Agile Architecture, Round 2. As I (and others) have said, "Do The Simplest Thing That Could Possibly Work" applies to more than your software. So today, we'll look at the common growth process for a system, and some of the constraints that limit each phase. Our example is a web-based, database-driven application, but can be applied to any system with persistent storage. (Thanks to mxGraph for images).



Step 1 is the absolute basic setup: everything running on one server. One webserver, one database backend. I suppose Step Zero would be no database, just files or something. But even that trivial example is enough to get us off the ground. No failover, no backup, no load handling? No problem! Now, I would not advise using this type of system in a live environment, but for prototyping and identifying performance bottlenecks, it's just fine. Get something up and running, then see how it behaves. The ultimate limit of the system with this configuration is limited by how big of a box you can get your hands on. But most likely, one giant enterprise server would not work as well as step 2, for reasons that will be explained.

This also would be a good place to mention the value of monitoring and logging at this level. In order to identify bottlenecks, you need to be able to see how your system responds to load.

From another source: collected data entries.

Lemma each_href_base hrefs (base : url.URL) links :
  crawl.each_href hrefs (Some base) links
  = Returned (links ++ emitted_links base hrefs)%list.
Proof.
  revert links. induction hrefs as [|h hrefs IH]; intros links.
  - cbn. by rewrite app_nil_r.
  - cbn [crawl.each_href]. unfold emitted_links. cbn [List.filter].
    unfold url.nonempty at 2. destruct (String.eqb h ""); cbn [negb].
    + apply IH.
    + rewrite resolveURL_base, IH. cbn [fmap list_fmap List.filter].
      fold (url.nonempty (resolved_text base h)). fold (emitted_links base hrefs).
      destruct (url.nonempty (resolved_text base h)); [|done].
      by rewrite <- app_assoc.
Qed.

(** C8: [resolveURL] returns the empty text, so that nothing is emitted,
    for an [href] that begins with [mailto:], [javascript:], [tel:] or [#]
    and for one that does not parse; for any other it returns the
    reference resolved against the base, printed without its fragment.
    [extractLinks] emits, in document order, the non-empty texts so
    obtained from the non-empty [href] values.  Against
    [https://x.com/docs/], [../intro] gives [https://x.com/intro]. *)
Theorem resolveURL_emits href (base : url.URL) :
  (strings.HasPrefix href "mailto:" = true
   ∨ strings.HasPrefix href "javascript:" = true
   ∨ strings.HasPrefix href "tel:" = true
   ∨ strings.HasPrefix href "#" = true
   ∨ (∃ e, url.Parse href = Err e) →
   crawl.resolveURL href (Some base) = Returned "")
  ∧ (strings.HasPrefix href "mailto:" = false →
     strings.HasPrefix href "javascript:" = false →
     strings.HasPrefix href "tel:" = false →
     strings.HasPrefix href "#" = false →
     ∀ parsed, url.Parse href = Ok parsed →
     ∃ resolved,
       url.ResolveReference (Some base) parsed = Some resolved
       ∧ crawl.resolveURL href (Some base)
         = Returned (url.String (url.with_Fragment "" resolved))
       ∧ url.String resolved
         = url.String (url.with_Fragment "" resolved)
           ++ (if url.nonempty (url.Fragment resolved)
               then "#" ++ url.EscapedFragment resolved else ""))
  ∧ (∀ html hrefs baseURL,
       goquery_hrefs html = Ok hrefs → url.Parse baseURL = Ok base →
       crawl.extractLinks html baseURL
       = Returned (Ok (List.filter url.nonempty
                         (resolved_text base <$> List.filter url.nonempty hrefs))))
  ∧ (url.Parse "https://x.com/docs/" = Ok docs_base
     ∧ crawl.resolveURL "../intro" (Some docs_base)
       = Returned "https://x.com/intro"
     ∧ crawl.resolveURL "#section" (Some docs_base) = Returned ""
     ∧ crawl.resolveURL "mailto:a@b.com" (Some docs_base) = Returned "").
Proof.
  split; [|split; [|split]].
  - unfold crawl.resolveURL.
    intros [-> |[-> |[-> |[-> |[e He]]]]]; rewrite ?orb_true_r; try done.
    destruct (_ || _); [done|]. by rewrite He.
  - intros H1 H2 H3 H4 parsed HP. unfold crawl.resolveURL.
    rewrite H1, H2, H3, H4, HP. cbn [orb].
    destruct (ResolveReference_base base parsed) as [resolved Hres].
    exists resolved. rewrite Hres. split; [done|]. split; [done|].
    apply String_without_fragment.
  - intros html hrefs baseURL Hq HP. unfold crawl.extractLinks.
    rewrite Hq, HP, each_href_base. done.
  - split; [|split; [|split]]; vm_compute; reflexivity.
Qed.
Lemma update_asks_best_is_min (self : OrderBook.t) (asks : list (Q * Q))
  (e : Q * Q) :
  In e asks -> retained e = true ->
  exists best,
    best_ask (update_asks self asks) = Some best /\
    best <= fst e /\
    exists e', In e' asks /\ retained e' = true /\ fst e' = best.
Proof.
  intros Hin Hr.
  pose proof (update_asks_ascending self asks) as Hs.
  assert (Hmem : In (fst e) (ask_prices (update_asks self asks))).
  { rewrite update_asks_ask_prices, rebuild_prices.
    apply in_map, filter_In. split; [|exact Hr].
    eapply Permutation_in; [apply Permutation_sym, sorted_by_perm | exact Hin]. }
  unfold best_ask. rewrite update_asks_best_ask.
  destruct (ask_prices (update_asks self asks)) as [|best rest] eqn:E;
    [destruct Hmem|].
  exists best. split; [reflexivity|]. split.
  - destruct Hmem as [<-|Hmem]; [apply Qle_refl|].
    inversion Hs as [|? ? _ Hall]; subst.
    rewrite Forall_forall in Hall. now apply Hall.
  - assert (Hb : In best (ask_prices (update_asks self asks)))
      by (rewrite E; now left).
    rewrite update_asks_ask_prices, rebuild_prices in Hb.
    apply in_map_iff in Hb. destruct Hb as [e' [He' Hb]].
    apply filter_In in Hb. destruct Hb as [Hb1 Hb2].
    exists e'. repeat split; auto.
    eapply Permutation_in; [apply sorted_by_perm | exact Hb1].
Qed.

(** C3 (code defect, the one of C1).  The claim: the stored bid prices
    are strictly descending and the stored ask prices strictly ascending.
    The code: a snapshot with two kept entries at one price indexes that
    price twice, so the list is ordered but not strictly
    ([update_bids_descending], [update_asks_ascending]); the cached best
    is still the extreme kept price ([update_bids_best_is_max],
    [update_asks_best_is_min]). *)
Theorem update_same_price_not_strict :
  let snapshot := [(100, 1); (100, 2)] in
  let bid_book := update_bids (OrderBook.new "X" 1000) snapshot in
  let ask_book := update_asks (OrderBook.new "X" 1000) snapshot in
  bid_prices bid_book = [100; 100] /\
  ~ StronglySorted (fun a b => b < a) (bid_prices bid_book) /\
  ask_prices ask_book = [100; 100] /\
  ~ StronglySorted (fun a b => a < b) (ask_prices ask_book).
Proof.
  assert (Hb : bid_prices (update_bids (OrderBook.new "X" 1000)
                             [(100, 1); (100, 2)]) = [100; 100])
    by (vm_compute; reflexivity).
  assert (Ha : ask_prices (update_asks (OrderBook.new "X" 1000)
                             [(100, 1); (100, 2)]) = [100; 100])
    by (vm_compute; reflexivity).
  cbv zeta. rewrite Hb, Ha.
  repeat split; try reflexivity; intro H;
    inversion H as [|? ? _ Hall]; subst;
    inversion Hall as [|? ? Hlt _]; subst;
    exact (Qlt_irrefl _ Hlt).
Qed.

Lemma example_book_reachable : reachable example_book.
Proof. apply reach_asks, reach_bids, reach_new. Defined.

(** C6.  In every state of the book, a cached [mid_price] that is present
    is [(best_bid + best_ask) / 2] of the cached [best_bid] and [best_ask]
    of that same state; and when both sides are populated, the cached
    bests are the heads of the two price lists, [get_spread] is
    [best_ask - best_bid] and [mid_price] is [(best_bid + best_ask) / 2]. *)
Theorem cached_mid_price_consistent (self : OrderBook.t) :
  reachable self ->
  (forall m, mid_price self = Some m ->
     exists b a,
       best_bid self = Some b /\ best_ask self = Some a /\
       m = (b + a) / 2) /\
  (bid_prices self <> [] -> ask_prices self <> [] ->
     exists b a,
       hd_error (bid_prices self) = Some b /\
       hd_error (ask_prices self) = Some a /\
       best_bid self = Some b /\ best_ask self = Some a /\
       get_spread self = Some (a - b) /\
       mid_price self = Some ((b + a) / 2)).
Proof.
  intro R. apply reachable_wf in R. destruct R as [Hb Ha Cb Ca Pb Pa M].
  unfold mid_price, best_bid, best_ask, get_spread. split.
  - intros m Hm. rewrite M in Hm.
    destruct (_best_bid self) as [b|]; [|discriminate].
    destruct (_best_ask self) as [a|]; [|discriminate].
    exists b, a. repeat split. now inversion Hm.
  - intros Nb Na.
    destruct (bid_prices self) as [|b bs]; [now elim Nb|].
    destruct (ask_prices self) as [|a az]; [now elim Na|].
    simpl in Cb, Ca. exists b, a.
    unfold best_bid, best_ask. rewrite M, <- Cb, <- Ca.
    rewrite <- Cb in Pb. rewrite <- Ca in Pa.
    pose proof (truthy_pos b (Pb b eq_refl)) as Tb.
    pose proof (truthy_pos a (Pa a eq_refl)) as Ta.
    rewrite Tb, Ta. simpl. repeat split.
Qed.

Lemma cached_mid_price_consistent_witness :
  reachable example_book /\
  mid_price example_book = Some ((100 + 101) / 2) /\
  get_spread example_book = Some (101 - 100).
Proof.
  split; [exact example_book_reachable|].
  destruct (cached_mid_price_consistent example_book example_book_reachable)
    as [_ H].
  destruct H as (b & a & Hb & Ha & _ & _ & Hs & Hm).
  - vm_compute. discriminate.
  - vm_compute. discriminate.
  - assert (Eb : b = 100) by (vm_compute in Hb; now inversion Hb).
    assert (Ea : a = 101) by (vm_compute in Ha; now inversion Ha).
    subst b a. split; assumption.
Defined.

Lemma cached_mid_idem (b a old : option Q) :
  cached_mid b a (cached_mid b a old) = cached_mid b a old.
Proof.
  unfold cached_mid. destruct (truthy b && truthy a); [|reflexivity].
  destruct b, a; reflexivity.
Qed.

(** C9.  Applying one update twice in a row gives the same [best_bid],
    [best_ask], [mid_price] and [get_depth] result as applying it once,
    for [update_bids] and for [update_asks], from any book. *)
Theorem update_twice_same_as_once (self : OrderBook.t)
  (entries : list (Q * Q)) (levels : Z) :
  (let once := update_bids self entries in
   let twice := update_bids once entries in
   best_bid twice = best_bid once /\
   best_ask twice = best_ask once /\
   mid_price twice = mid_price once /\
   get_depth twice levels = get_depth once levels) /\
  (let once := update_asks self entries in
   let twice := update_asks once entries in
   best_bid twice = best_bid once /\
   best_ask twice = best_ask once /\
   mid_price twice = mid_price once /\
   get_depth twice levels = get_depth once levels).
Proof.
  split; cbv zeta.
  - set (once := update_bids self entries).
    assert (Hp : bid_prices (update_bids once entries) = bid_prices once)
      by (unfold once; now rewrite !update_bids_bid_prices).
    assert (Hl : bid_levels (update_bids once entries) = bid_levels once)
      by (unfold once; now rewrite !update_bids_bid_levels).
    assert (Hb : best_bid (update_bids once entries) = best_bid once).
    { unfold best_bid. rewrite update_bids_best_bid, Hp.
      unfold once at 2 3. rewrite update_bids_best_bid. apply cached_idem. }
    assert (Ha : best_ask (update_bids once entries) = best_ask once).
    { unfold best_ask. rewrite update_bids_best_ask.
      unfold once. rewrite update_bids_ask_prices, update_bids_best_ask.
      apply cached_idem. }
    repeat split; try assumption.
    + unfold mid_price, best_bid, best_ask in *.
      rewrite update_bids_mid_price, Hb, Ha.
      unfold once at 3 4. rewrite update_bids_mid_price.
      apply cached_mid_idem.
    + unfold get_depth. rewrite Hp, Hl.
      now rewrite update_bids_ask_prices, update_bids_ask_levels.
  - set (once := update_asks self entries).
    assert (Hp : ask_prices (update_asks once entries) = ask_prices once)
      by (unfold once; now rewrite !update_asks_ask_prices).
    assert (Hl : ask_levels (update_asks once entries) = ask_levels once)
      by (unfold once; now rewrite !update_asks_ask_levels).
    assert (Ha : best_ask (update_asks once entries) = best_ask once).
    { unfold best_ask. rewrite update_asks_best_ask, Hp.
      unfold once at 2 3. rewrite update_asks_best_ask. apply cached_idem. }
    assert (Hb : best_bid (update_asks once entries) = best_bid once).
    { unfold best_bid. rewrite update_asks_best_bid.
      unfold once. rewrite update_asks_bid_prices, update_asks_best_bid.
      apply cached_idem. }
    repeat split; try assumption.
    + unfold mid_price, best_bid, best_ask in *.
      rewrite update_asks_mid_price, Hb, Ha.
      unfold once at 3 4. rewrite update_asks_mid_price.
      apply cached_mid_idem.
    + unfold get_depth. rewrite Hp, Hl.
      now rewrite update_asks_bid_prices, update_asks_bid_levels.
Qed.

(** C10.  In every state of the book, [update_bids] leaves the ask price
    list, the ask levels and the cached [best_ask] as they were, and
    [update_asks] leaves the bid price list, the bid levels and the cached
    [best_bid] as they were. *)
Theorem update_leaves_other_side (self : OrderBook.t)
  (entries : list (Q * Q)) :
  reachable self ->
  (ask_prices (update_bids self entries) = ask_prices self /\
   ask_levels (update_bids self entries) = ask_levels self /\
   best_ask (update_bids self entries) = best_ask self) /\
  (bid_prices (update_asks self entries) = bid_prices self /\
   bid_levels (update_asks self entries) = bid_levels self /\
   best_bid (update_asks self entries) = best_bid self).
Proof.
  intro R. apply reachable_wf in R. destruct R as [_ _ Cb Ca _ _ _].
  unfold best_ask, best_bid. repeat split.
  - apply update_bids_ask_prices.
  - apply update_bids_ask_levels.
  - now rewrite update_bids_best_ask.
  - apply update_asks_bid_prices.
  - apply update_asks_bid_levels.
  - now rewrite update_asks_best_bid.
Qed.

Lemma update_leaves_other_side_witness :
  reachable example_book /\
  best_ask (update_bids example_book [(99, 5)]) = best_ask example_book /\
  bid_prices (update_asks example_book [(99, 5)]) = bid_prices example_book.
Proof.
  split; [exact example_book_reachable|].
  destruct (update_leaves_other_side example_book [(99, 5)]
              example_book_reachable) as [(_ & _ & H1) (H2 & _ & _)].
  split; assumption.
Defined.

Lemma Qhalf (x : Q) : x / 2 == x * (1 # 2).
Proof. reflexivity. Qed.

(** ** Sums *)

Lemma fold_left_Qplus_acc (l : list Q) :
  forall a, fold_left Qplus l a == a + Qsum l.
Proof.
  unfold Qsum. induction l as [|x l IH]; intro a; simpl.
  - lra.
  - rewrite (IH (a + x)), (IH (0 + x)). lra.
Qed.

Lemma Qsum_nil : Qsum [] = 0.
Proof. reflexivity. Qed.

Lemma Qsum_cons (x : Q) (l : list Q) : Qsum (x :: l) == x + Qsum l.
Proof.
  unfold Qsum at 1. simpl. rewrite fold_left_Qplus_acc. lra.
Qed.

Lemma Qsum_nonneg (l : list Q) : Forall (fun x => 0 <= x) l -> 0 <= Qsum l.
Proof.
  induction 1 as [|x l Hx _ IH].
  - rewrite Qsum_nil. lra.
  - rewrite Qsum_cons. lra.
Qed.
(** The rules of the validation engine that bear on one risk alone, on the
    values the parser returns. *)
Definition riskInRange (r : ParsedRisk) : Prop :=
  pr_name r <> "" /\ Str.trim (pr_name r) = pr_name r /\
  (pr_riskType r = "inherent" \/ pr_riskType r = "contingent") /\
  Num.isFinite (pr_probability r) = true /\
  Num.geb (pr_probability r) Num.zero = true /\
  Num.leb (pr_probability r) Num.one = true /\
  Num.isFinite (pr_lowCost r) = true /\ Num.geb (pr_lowCost r) Num.zero = true /\
  Num.isFinite (pr_mostLikelyCost r) = true /\
  Num.geb (pr_mostLikelyCost r) Num.zero = true /\
  Num.isFinite (pr_highCost r) = true /\ Num.geb (pr_highCost r) Num.zero = true.

Definition messyRisksCsv : string :=
  "name,type,p,low,mode,high" +:+ LFs +:+ "Flood,weird,1.7,-3,abc,40" +:+ LFs
  +:+ ",contingent,0.1,1,2,3" +:+ LFs +:+ "Strike,INHERENT,-2,9,9,9".

(** A payload that meets every rule of the validation engine. *)
Definition cbsPayloadValid (standard : bool) (c : PayloadCbs) : Prop :=
  Str.trim (pc_name c) <> "" /\
  pc_confidenceFactor c <> "" /\
  Num.isFinite (pc_baseCost c) = true /\ Num.geb (pc_baseCost c) Num.zero = true /\
  (standard = true ->
   exists g l, pc_driver_group c = Some g /\ Str.trim g <> "" /\
               pc_sensitivity c = Some l /\
               Str.includes ["low"; "medium"; "high"] (Str.toLowerCase l) = true) /\
  (Str.toLowerCase (pc_confidenceFactor c) = "user defined" ->
   exists b m w,
     pc_bestCaseCost c = Some b /\ pc_mostLikelyCost c = Some m /\
     pc_worstCaseCost c = Some w /\
     Num.isFinite b = true /\ Num.isFinite m = true /\ Num.isFinite w = true /\
     Num.geb b Num.zero = true /\ Num.leb b m = true /\ Num.leb m w = true).

Definition riskPayloadValid (k : PayloadRisk) : Prop :=
  Str.trim (pk_name k) <> "" /\
  Num.isFinite (pk_probability k) = true /\
  Num.geb (pk_probability k) Num.zero = true /\
  Num.leb (pk_probability k) Num.one = true /\
  Num.isFinite (pk_lowCost k) = true /\ Num.isFinite (pk_mostLikelyCost k) = true /\
  Num.isFinite (pk_highCost k) = true /\
  Num.geb (pk_lowCost k) Num.zero = true /\
  Num.leb (pk_lowCost k) (pk_mostLikelyCost k) = true /\
  Num.leb (pk_mostLikelyCost k) (pk_highCost k) = true.

Definition readyState : State :=
  setCorrelationMode "standard"
    (setCbsItems
       [ Cbs.mk "cbs01" "DESIGN" (VStr "1000") "Realistic" VNull VNull VNull
           "Market & economic conditions" "";
         Cbs.mk "cbs02" "BUILD" (VNum (Num.ofZ 0)) "User defined"
           (VStr "10") (VStr "20") (VNum (Num.ofZ 20)) "Labour market & productivity" "High" ]
       (setSeed (VStr "abc") initialState)).

(** The identifiers in use were all made by [makeSequentialId] from
    different numbers, none above the counter. *)
Definition idsFrom (prefix : string) (counter : nat) (ids : list string) : Prop :=
  exists ks, ids = makeSequentialId prefix <$> ks /\ NoDup ks
             /\ Forall (fun k => k <= counter) ks.
(** * Quansight website: the CMS glue of the labs app

    A shallow embedding of
    - the sticky-notes prop adapter [getStickyNotesProps],
    - the raw blok union [TRawBlok],
    - the dynamic route [pages/[slug]/index.tsx]: the page component
      [Container] and the two static generation hooks [getStaticPaths]
      and [getStaticProps].

    Records list the fields the code reads.  Values the code treats as
    possibly absent are wrapped in [Maybe]; a property read on an absent
    value raises [TypeError], as the runtime does. *)

From stdpp Require Import base option list strings.

Set Warnings "-register-all".

(** ** JavaScript values and exceptions *)

Module JS.

(** A value that may be [undefined] or [null]. *)
Inductive Maybe (A : Type) : Type :=
| Undefined
| Null
| Value (a : A).
Arguments Undefined {A}.
Arguments Null {A}.
Arguments Value {A} a.

(** What a [throw] or a rejected promise carries.  [TypeError p] is the
    error of reading property [p] of [undefined] or [null]; [Failure r]
    is any other error, told apart by its message. *)
Inductive Exn : Type :=
| TypeError (reading : string)
| Failure (reason : string).

(** The completion of an expression: a value, or an exception. *)
Inductive Result (A : Type) : Type :=
| Ok (a : A)
| Throw (e : Exn).
Arguments Ok {A} a.
Arguments Throw {A} e.

#[global] Instance Result_ret : MRet Result := fun _ a => Ok a.
#[global] Instance Result_bind : MBind Result := fun _ _ f m =>
  match m with
  | Ok a => f a
  | Throw e => Throw e
  end.

(** [o.p]: the member read [read p get o] raises on an absent [o]. *)
Definition read {A B} (p : string) (get : A -> B) (o : Maybe A) : Result B :=
  match o with
  | Value a => Ok (get a)
  | _ => Throw (TypeError p)
  end.

(** [o?.rest]: an optional chain evaluates [rest] on a present [o] and
    short-circuits to [undefined] on an absent one. *)
Definition optional {A B} (rest : A -> Result (Maybe B)) (o : Maybe A)
  : Result (Maybe B) :=
  match o with
  | Value a => rest a
  | _ => Ok Undefined
  end.

(** A destructuring default [{ x = d }] applies to [undefined] only. *)
Definition default_to {A} (d : A) (v : Maybe A) : Maybe A :=
  match v with
  | Undefined => Value d
  | _ => v
  end.

End JS.
Import JS.

(** ** Sticky notes: raw CMS record and UI props *)

Module StickyNotes.

Section WithLink.
(** The CMS link object; its declaration is in the shared library. *)
Context {TLink : Type}.

Record TStickyNotesItemRawData : Type := {
  raw_title : string;
  raw_description : string;
  raw_descriptionSize : string;
  raw_buttonText : string;
  raw_variant : string;
  raw_link : TLink
}.

Record TStickyNotesRawData : Type := {
  data_variant : string;
  data_items : list TStickyNotesItemRawData
}.

Record TStickyNotesItemProps : Type := {
  title : string;
  description : string;
  descriptionSize : string;
  buttonText : string;
  variant : string;
  buttonLink : string
}.

Record TStickyNotesProps : Type := {
  props_variant : string;
  items : list TStickyNotesItemProps
}.

(** [getUrl] of [@quansight/shared/ui-components], a parameter here. *)
Variable getUrl : TLink -> string.

(** The arrow function passed to [data.items.map]. *)
Definition getStickyNotesItemProps (item : TStickyNotesItemRawData)
  : TStickyNotesItemProps :=
  {| title := raw_title item;
     description := raw_description item;
     descriptionSize := raw_descriptionSize item;
     buttonText := raw_buttonText item;
     variant := raw_variant item;
     buttonLink := getUrl (raw_link item) |}.

Definition getStickyNotesProps (data : TStickyNotesRawData)
  : TStickyNotesProps :=
  {| props_variant := data_variant data;
     items := getStickyNotesItemProps <$> data_items data |}.

End WithLink.
Arguments TStickyNotesItemRawData : clear implicits.
Arguments TStickyNotesRawData : clear implicits.

(** Modelled from the spec: [getUrl] of [@quansight/shared/ui-components]
    is not among the sources.  The spec's words about it are that link
    fields are "resolved to absolute URLs"; for a notion [absolute] of
    absolute URL, [resolves_to_absolute absolute getUrl] is that
    contract. *)
Definition resolves_to_absolute {TLink : Type}
    (absolute : string -> Prop) (getUrl : TLink -> string) : Prop :=
  forall link : TLink, absolute (getUrl link).

End StickyNotes.

(** ** Types declared outside the sources

    The raw data of the other bloks, the CMS link and link entry, the
    footer record and the path entry handed to the framework. *)

Class ExternalTypes : Type := {
  TLink : Type;
  THeroRawData : Type;
  TBoardRawData : Type;
  TTeaserRawData : Type;
  TFeatureArticleRawData : Type;
  TFooterItem : Type;
  TLinkEntry : Type;
  TPath : Type
}.

(** ** [types/storyblok/bloks/rawBlok.ts] *)

Module Bloks.

Section WithTypes.
Context `{ExternalTypes}.

(** The union [TRawBlok], in the order of the source; the
    constructor plays the content-type tag of a member. *)
Inductive TRawBlok : Type :=
| OfHero (blok : THeroRawData)
| OfBoard (blok : TBoardRawData)
| OfTeaser (blok : TTeaserRawData)
| OfStickyNotes (blok : StickyNotes.TStickyNotesRawData TLink)
| OfFeatureArticle (blok : TFeatureArticleRawData).

End WithTypes.

End Bloks.

(** ** The content API and asynchronous functions *)

Module Api.

Section WithTypes.
Context `{ExternalTypes}.

Record TPageContent : Type := {
  title : Maybe string;
  description : Maybe string;
  component : Maybe string
}.

Record TPageItem : Type := { content : Maybe TPageContent }.

Record ISlugParams : Type := { slug : string }.

Record TLinkEntries : Type := { items : Maybe (list TLinkEntry) }.

Record TLinksQuery : Type := { Links : Maybe TLinkEntries }.
Record TPageItemQuery : Type := { PageItem : Maybe TPageItem }.
Record TFooterItemQuery : Type := { FooterItem : TFooterItem }.

(** What a query resolves with; the code destructures [{ data }]. *)
Record TResponse (D : Type) : Type := { data : Maybe D }.
Arguments data {D} _.

(** The three queries of [Api], indexed by what they resolve with. *)
Inductive Call : Type -> Type :=
| getLinks : Call (TResponse TLinksQuery)
| getPageItem (variables : ISlugParams) : Call (TResponse TPageItemQuery)
| getFooterItem : Call (TResponse TFooterItemQuery).

(** The promise a call returns: the request it stands for and how it
    settles.  A body learns the latter only by awaiting the promise. *)
Record Promise (X : Type) : Type := {
  request : Call X;
  settled : Result X
}.
Arguments request {X} _.
Arguments settled {X} _.

(** The body of an [async] function: it returns, throws, starts a call
    and holds its promise, or awaits a promise and goes on with what the
    promise resolved with.  There is no constructor for a handler: the
    sources have no [try], [catch] or [.catch]. *)
Inductive Async (A : Type) : Type :=
| Return (a : A)
| Raise (e : Exn)
| Start {X : Type} (call : Call X) (k : Promise X -> Async A)
| Await {X : Type} (promise : Promise X) (k : X -> Async A).
Arguments Return {A} a.
Arguments Raise {A} e.
Arguments Start {A X} call k.
Arguments Await {A X} promise k.

Fixpoint bind {A B} (m : Async A) (f : A -> Async B) : Async B :=
  match m with
  | Return a => f a
  | Raise e => Raise e
  | Start call k => Start call (fun promise => bind (k promise) f)
  | Await promise k => Await promise (fun x => bind (k x) f)
  end.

Step 2 is a very common setup. It's not that much different from step 1, except that the database and webserver are on physically separate machines. This is the first step toward separating into functionality, except the functionality is as coarse-grained as it can be at this point. You could just as easily add a clone of the first machine, but now you've got two sets of processes to manage, which we will address in the next iteration. This setup allows us to tune each machine for its specified task: application or database access.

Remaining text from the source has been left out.